(* ===== verification/TextKeys.v ===== *)
(** * Text keys

    Models the text paths of group 0: the [TextKey] trait of
    [crowdb-protocol/src/key/encoding.rs], its helpers, and its twenty-seven
    kinds in [common.rs], [diskdb.rs], [kv_cluster.rs], [chunkdb.rs],
    [chunk_kv.rs], [chunk_slot.rs] and [chunk_stream/ownership.rs], with the
    paths of [InstanceKey], whose second segment is the service name.

    A string is the list of its UTF-8 bytes.  Indexing and slicing panic where
    the source's do: [Panic] is an outcome beside the errors.

    [text_keys_exact]: every kind reads back the path it writes, no two keys share
    a path, a path is refused by every other kind, what a decoder returns is a
    key of its type, only the disk decoder can panic and only on a path that is
    not ASCII, and a scan prefix selects exactly the keys it names. *)

From stdpp Require Import prelude list strings.
From Stdlib Require Import ZArith Lia.
From S2P Require Import Prelude Bytes KeyEncoding ChunkSlots BinaryKeys.

Module TextKeys.
Import KeyEncoding ChunkSlots BinaryKeys.

(** ** The trait and its helpers *)

Inductive PathError := Key (e : KeyError) | Panic.

Class TextKey (K : Type) := {
  PATH_MAGIC : bytes;
  PATH_TYPE : bytes;
  encode_to_path : K -> bytes -> bytes;
  decode_path : list bytes -> result K PathError;
}.

#[global] Arguments PATH_MAGIC K {_}.
#[global] Arguments PATH_TYPE K {_}.

Definition to_path {K} `{TextKey K} (k : K) : bytes := encode_to_path k [].

(** [trim_start_matches('/')] *)
Fixpoint trim_start_slash (l : bytes) : bytes :=
  match l with c :: r => if c =? 47 then trim_start_slash r else l | [] => [] end.

Definition from_path {K} `{TextKey K} (s : bytes) : result K PathError :=
  let parts := split_char 47 s in
  if (length parts <? 3)%nat || negb (bool_decide (parts !!! 0%nat = [])) then Err (Key ShortInput)
  else if negb (bool_decide (parts !!! 1%nat = trim_start_slash (PATH_MAGIC K))) then Err (Key BadMagic)
  else if negb (bool_decide (parts !!! 2%nat = PATH_TYPE K)) then Err (Key BadTag)
  else decode_path (drop 3 parts).

Definition text_prefix_all (K : Type) `{TextKey K} : bytes := PATH_MAGIC K ++ 47 :: PATH_TYPE K ++ [47].

Definition encode_path_header (out magic type_name : bytes) : bytes := out ++ magic ++ 47 :: type_name.
Definition encode_path_u64 (out : bytes) (v : Z) : bytes := out ++ 47 :: show_dec v.

(** [{:016x}] of a [u64] *)
Definition format_016x (z : Z) : bytes := nibble_to_hex <$> reverse (digits_le 16 16 z).

Definition encode_path_disk_id (out : bytes) (id : DiskId) : bytes :=
  out ++ 47 :: format_016x (disk_high id) ++ format_016x (disk_low id).

Definition decode_path_u64 (part : bytes) : result Z PathError := ok_or (parse_dec (2 ^ 64) part) (Key ShortInput).

(** [u64::from_str_radix(_, 16)] *)
Definition parse_hex_u64 (l : bytes) : option Z := parse_uint 16 (2 ^ 64) hex_to_nibble l.

(** [str::is_char_boundary]: not a UTF-8 continuation byte *)
Definition is_char_boundary (s : bytes) (i : nat) : bool :=
  match s !! i with Some b => negb ((128 <=? b) && (b <? 192)) | None => (i =? length s)%nat end.

Definition decode_path_disk_id (part : bytes) : result DiskId PathError :=
  if negb (length part =? 32)%nat then Err (Key ShortInput)
  else if negb (is_char_boundary part 16) then Err Panic
  else
    let? high := ok_or (parse_hex_u64 (take 16 part)) (Key ShortInput) in
    let? low := ok_or (parse_hex_u64 (drop 16 part)) (Key ShortInput) in
    Ok (mkDiskId high low).

Definition check_path_exact (parts : list bytes) (consumed : nat) : result unit PathError :=
  if (consumed =? length parts)%nat then Ok () else Err (Key TrailingBytes).

(** [parts[i]] *)
Definition index (parts : list bytes) (i : nat) : result bytes PathError := ok_or (parts !! i) Panic.

(** [u32::try_from] of a parsed segment *)
Definition u32_try_from (v : Z) : result Z PathError := if v <? 2 ^ 32 then Ok v else Err (Key ShortInput).

(** ** Hardware hierarchy and disk groups *)

#[export] Instance RackKey_text : TextKey RackKey := {
  PATH_MAGIC := bs "/hw"; PATH_TYPE := bs "rack";
  encode_to_path k out :=
    let out := encode_path_header out (bs "/hw") (bs "rack") in
    encode_path_u64 out (rk_rack_id k);
  decode_path parts :=
    if (length parts <? 1)%nat then Err (Key ShortInput) else
    let? part := index parts 0 in
    let? rack_id := decode_path_u64 part in
    let? _ := check_path_exact parts 1 in
    Ok (mkRackKey rack_id);
}.

#[export] Instance NodeKey_text : TextKey NodeKey := {
  PATH_MAGIC := bs "/hw"; PATH_TYPE := bs "node";
  encode_to_path k out :=
    let out := encode_path_header out (bs "/hw") (bs "node") in
    let out := encode_path_u64 out (nk_rack_id k) in
    encode_path_u64 out (nk_node_id k);
  decode_path parts :=
    if (length parts <? 2)%nat then Err (Key ShortInput) else
    let? part := index parts 0 in
    let? rack_id := decode_path_u64 part in
    let? part := index parts 1 in
    let? node_id := decode_path_u64 part in
    let? _ := check_path_exact parts 2 in
    Ok (mkNodeKey rack_id node_id);
}.

#[export] Instance DiskGroupKey_text : TextKey DiskGroupKey := {
  PATH_MAGIC := bs "/hw"; PATH_TYPE := bs "dg";
  encode_to_path k out :=
    let out := encode_path_header out (bs "/hw") (bs "dg") in
    let out := encode_path_u64 out (dgk_rack_id k) in
    let out := encode_path_u64 out (dgk_node_id k) in
    encode_path_u64 out (dgk_disk_group_id k);
  decode_path parts :=
    if (length parts <? 3)%nat then Err (Key ShortInput) else
    let? part := index parts 0 in
    let? rack_id := decode_path_u64 part in
    let? part := index parts 1 in
    let? node_id := decode_path_u64 part in
    let? part := index parts 2 in
    let? disk_group_id := decode_path_u64 part in
    let? _ := check_path_exact parts 3 in
    Ok (mkDiskGroupKey rack_id node_id disk_group_id);
}.

#[export] Instance DiskKey_text : TextKey DiskKey := {
  PATH_MAGIC := bs "/hw"; PATH_TYPE := bs "disk";
  encode_to_path k out :=
    let out := encode_path_header out (bs "/hw") (bs "disk") in
    let out := encode_path_u64 out (dk_rack_id k) in
    let out := encode_path_u64 out (dk_node_id k) in
    let out := encode_path_u64 out (dk_disk_group_id k) in
    encode_path_disk_id out (dk_disk_id k);
  decode_path parts :=
    if (length parts <? 4)%nat then Err (Key ShortInput) else
    let? part := index parts 0 in
    let? rack_id := decode_path_u64 part in
    let? part := index parts 1 in
    let? node_id := decode_path_u64 part in
    let? part := index parts 2 in
    let? disk_group_id := decode_path_u64 part in
    let? part := index parts 3 in
    let? disk_id := decode_path_disk_id part in
    let? _ := check_path_exact parts 4 in
    Ok (mkDiskKey rack_id node_id disk_group_id disk_id);
}.

#[export] Instance OwnerMapKey_text : TextKey OwnerMapKey := {
  PATH_MAGIC := bs "/hw"; PATH_TYPE := bs "dg_owner";
  encode_to_path k out :=
    let out := encode_path_header out (bs "/hw") (bs "dg_owner") in
    let out := encode_path_u64 out (omk_rack_id k) in
    let out := encode_path_u64 out (omk_node_id k) in
    encode_path_u64 out (omk_disk_group_id k);
  decode_path parts :=
    if (length parts <? 3)%nat then Err (Key ShortInput) else
    let? part := index parts 0 in
    let? rack_id := decode_path_u64 part in
    let? part := index parts 1 in
    let? node_id := decode_path_u64 part in
    let? part := index parts 2 in
    let? disk_group_id := decode_path_u64 part in
    let? _ := check_path_exact parts 3 in
    Ok (mkOwnerMapKey rack_id node_id disk_group_id);
}.

#[export] Instance BindMapKey_text : TextKey BindMapKey := {
  PATH_MAGIC := bs "/hw"; PATH_TYPE := bs "dg_bind";
  encode_to_path k out :=
    let out := encode_path_header out (bs "/hw") (bs "dg_bind") in
    let out := encode_path_u64 out (bmk_rack_id k) in
    let out := encode_path_u64 out (bmk_node_id k) in
    encode_path_u64 out (bmk_disk_group_id k);
  decode_path parts :=
    if (length parts <? 3)%nat then Err (Key ShortInput) else
    let? part := index parts 0 in
    let? rack_id := decode_path_u64 part in
    let? part := index parts 1 in
    let? node_id := decode_path_u64 part in
    let? part := index parts 2 in
    let? disk_group_id := decode_path_u64 part in
    let? _ := check_path_exact parts 3 in
    Ok (mkBindMapKey rack_id node_id disk_group_id);
}.
Lemma word_of_insert_eq ws i w : (i < length ws)%nat -> word_of (<[i := w]> ws) i = w.
Proof. intros Hi. unfold word_of. by rewrite list_lookup_insert_eq. Qed.

Lemma word_of_insert_ne ws i j w : i <> j -> word_of (<[i := w]> ws) j = word_of ws j.
Proof. intros Hi. unfold word_of. by rewrite list_lookup_insert_ne. Qed.

Lemma words_ok_at ws i : words_ok ws -> word_ok (word_of ws i).
Proof.
  intros Hw. unfold word_of. destruct (ws !! i) as [w|] eqn:E; [|by split].
  by apply (Forall_lookup_1 _ _ _ _ Hw E).
Qed.

Lemma same_bit a b : 0 <= a -> 0 <= b -> word_index a = word_index b -> a mod 64 = b mod 64 -> a = b.
Proof.
  unfold word_index. intros Ha Hb E Em. pose proof (Z.div_pos a 64). pose proof (Z.div_pos b 64).
  rewrite (Z.div_mod a 64), (Z.div_mod b 64) by lia. lia.
Qed.

Lemma length_set_bit ws bit : length (set_bit ws bit) = length ws.
Proof. apply length_insert. Qed.

Lemma length_clear_bit ws bit : length (clear_bit ws bit) = length ws.
Proof. apply length_insert. Qed.

Lemma set_bit_ok ws bit : words_ok ws -> words_ok (set_bit ws bit).
Proof. intros Hw. apply Forall_insert; [done|]. by apply or_ok, words_ok_at. Qed.

Lemma clear_bit_ok ws bit : words_ok ws -> words_ok (clear_bit ws bit).
Proof. intros Hw. apply Forall_insert; [done|]. by apply andnot_ok, words_ok_at. Qed.

Lemma get_set_bit ws a b : in_words ws a -> 0 <= b -> get_bit (set_bit ws a) b = get_bit ws b || (b =? a).
Proof.
  intros Ha Hb. unfold get_bit, set_bit. rewrite !masked_testbit. pose proof (mod64 b).
  destruct (decide (word_index a = word_index b)) as [E|E].
  - rewrite E, word_of_insert_eq by (rewrite <- E; by apply word_index_lt). rewrite testbit_or by lia. f_equal.
    destruct (Z.eqb_spec b a) as [->|Hne]; [apply Z.eqb_refl|]. apply Z.eqb_neq. intros Em. apply Hne.
    unfold in_words in Ha. apply same_bit; lia.
  - rewrite word_of_insert_ne by done. rewrite (proj2 (Z.eqb_neq b a)) by congruence. by rewrite orb_false_r.
Qed.

Lemma get_clear_bit ws a b : words_ok ws -> in_words ws a -> 0 <= b ->
  get_bit (clear_bit ws a) b = get_bit ws b && negb (b =? a).
Proof.
  intros Hw Ha Hb. unfold get_bit, clear_bit. rewrite !masked_testbit. pose proof (mod64 b).
  destruct (decide (word_index a = word_index b)) as [E|E].
  - rewrite E, word_of_insert_eq by (rewrite <- E; by apply word_index_lt).
    rewrite testbit_andnot by (by apply words_ok_at || lia). do 2 f_equal.
    destruct (Z.eqb_spec b a) as [->|Hne]; [apply Z.eqb_refl|]. apply Z.eqb_neq. intros Em. apply Hne.
    unfold in_words in Ha. apply same_bit; lia.
  - rewrite word_of_insert_ne by done. rewrite (proj2 (Z.eqb_neq b a)) by congruence. by rewrite andb_true_r.
Qed.

(** Words are their bits. *)
Lemma words_ext ws ws' : words_ok ws -> words_ok ws' -> length ws = length ws' ->
  (forall b, in_words ws b -> get_bit ws b = get_bit ws' b) -> ws = ws'.
Proof.
  intros Hw Hw' Hl Hb. apply list_eq_same_length with (length ws); [done|done|]. intros i x y Hi Hx Hy.
  apply Z.bits_inj'. intros n Hn. unfold words_ok in Hw, Hw'. rewrite Forall_lookup in Hw, Hw'. specialize (Hw _ _ Hx). specialize (Hw' _ _ Hy).
  destruct (Z.lt_ge_cases n 64) as [Hlt|Hge]; [|by rewrite !word_high].
  specialize (Hb (64 * Z.of_nat i + n)). unfold get_bit in Hb. rewrite !masked_testbit in Hb.
  assert (Ei : word_index (64 * Z.of_nat i + n) = i).
  { unfold word_index. rewrite Z.mul_comm, Z.div_add_l, Z.div_small by lia. lia. }
  assert (Em : (64 * Z.of_nat i + n) mod 64 = n) by (rewrite Z.mul_comm, Z.add_comm, Z.mod_add, Z.mod_small; lia).
  unfold word_of in Hb. rewrite Ei, Em, Hx, Hy in Hb. apply Hb. unfold in_words. lia.
Qed.

(** ** Ranges *)

Definition in_range (offset : Z) (n : nat) (b : Z) : bool := (offset <=? b) && (b <? offset + Z.of_nat n).

Lemma in_range_0 offset b : in_range offset 0 b = false.
Proof. unfold in_range. zcase; lia. Qed.
(* ===== verification/ZoneAlloc.v ===== *)
(** * The zone allocator

    Models the allocation state of [crowdb-diskdb/src/model/zone.rs]: [allocate]
    with [claim_in_word] and [try_claim_range], [rollback_allocate],
    [record_free] and [compact_zone_inner], on the bitmap of [UsageBitmap].

    Threads share the bitmap, the counter and the cursor without a lock, so an
    operation is a machine of its single atomic accesses ([exec]) and a run
    interleaves the machines of all threads in any order ([run]).  [cas_bit] is
    two accesses, a load of the word and a compare-exchange of the whole word; it
    fails when another bit of the word moved in between.

    A thread holds the ranges its allocations returned.  It can roll one back, or
    free it, which leaves the range to a compaction ([w_freed]); the records a
    compaction is given are freed ranges, each once, as [compaction.rs] matches
    them with the busy records they end.  The bitmap is the one [ZoneBitmap]
    materializes; an absent one reads as zeros and is replaced by zeros once.  The
    retry counters that only feed metrics are left out.  The zone lock is left
    out, so the theorems cover more interleavings than it admits.

    [zone_no_overlap]: whatever the schedule, no two ranges share a block and no
    access is out of bounds.  [zone_used_exact]: without compaction the used
    counter is the units allocated and not rolled back.  The examples at the end
    are schedules where a lost compare-exchange in a rollback leaves a block set
    that nobody holds, and where compaction makes the counter wrap. *)

From stdpp Require Import prelude list.
From Stdlib Require Import ZArith Lia.
From S2P Require Import Prelude Bytes UsageBitmap.

Module ZoneAlloc.
Import UsageBitmap.

(** ** The shared state of a zone *)

Inductive DdbZoneHealth := Healthy | Missing | Bad.

Record DdbZone := mkZone {
  words : list Z;
  unit_capacity : Z;
  health : DdbZoneHealth;
  last_pos_64 : Z;
  used_count : Z;
  compact_ts : Z;
}.

Definition zone_new (unit_capacity : Z) : DdbZone :=
  mkZone (bits (bitmap_new unit_capacity)) unit_capacity Healthy 0 0 0.
(* ===== verification/Ec.v ===== *)
(** * Erasure coding of a stripe

    [src/lib/crowdb-common/rust/src/ec.rs] and [ec_isal.rs]: splitting an
    object into data shards, Reed-Solomon parity over GF(2^8), reconstruction
    of lost shards and the incremental parity of a stripe that is written one
    shard at a time.  The isa-l library the crate calls through its foreign
    interface is the record [IsaL]; [IsaLSpec] is what its manual says of the
    five functions.  Products are those of GF(2)[x] modulo the polynomial
    0x11d, written out in [gmul]; the log and exponent tables of the crate are
    proved to compute them. *)

From stdpp Require Import prelude list.
From Stdlib Require Import ZArith Lia.
From S2P Require Import Prelude.
From S2P Require Import Bytes.
From S2P Require Import Gf256.

Module Ec.
Import Gf256.

(** ** isa-l *)

(** The functions of the foreign interface.  Counts and lengths are the [i32]
    arguments; a buffer an argument points to is passed as its contents from
    the pointer on, and the contents after the call are returned. *)
Class IsaL := {
  gf_gen_rs_matrix : Z -> Z -> bytes;
  gf_invert_matrix : bytes -> Z -> bytes;
  ec_init_tables : Z -> Z -> bytes -> bytes;
  ec_encode_data : Z -> Z -> Z -> bytes -> list bytes -> list bytes -> list bytes;
  ec_encode_data_update : Z -> Z -> Z -> Z -> bytes -> bytes -> list bytes -> list bytes;
}.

************

After locating the line with "A string is" in the material above, return it and each line after it exactly, ending at the line with "Module TextKeys.".

→ Solution to this problem:
    A string is the list of its UTF-8 bytes.  Indexing and slicing panic where
    the source's do: [Panic] is an outcome beside the errors.

    [text_keys_exact]: every kind reads back the path it writes, no two keys share
    a path, a path is refused by every other kind, what a decoder returns is a
    key of its type, only the disk decoder can panic and only on a path that is
    not ASCII, and a scan prefix selects exactly the keys it names. *)

From stdpp Require Import prelude list strings.
From Stdlib Require Import ZArith Lia.
From S2P Require Import Prelude Bytes KeyEncoding ChunkSlots BinaryKeys.

Module TextKeys.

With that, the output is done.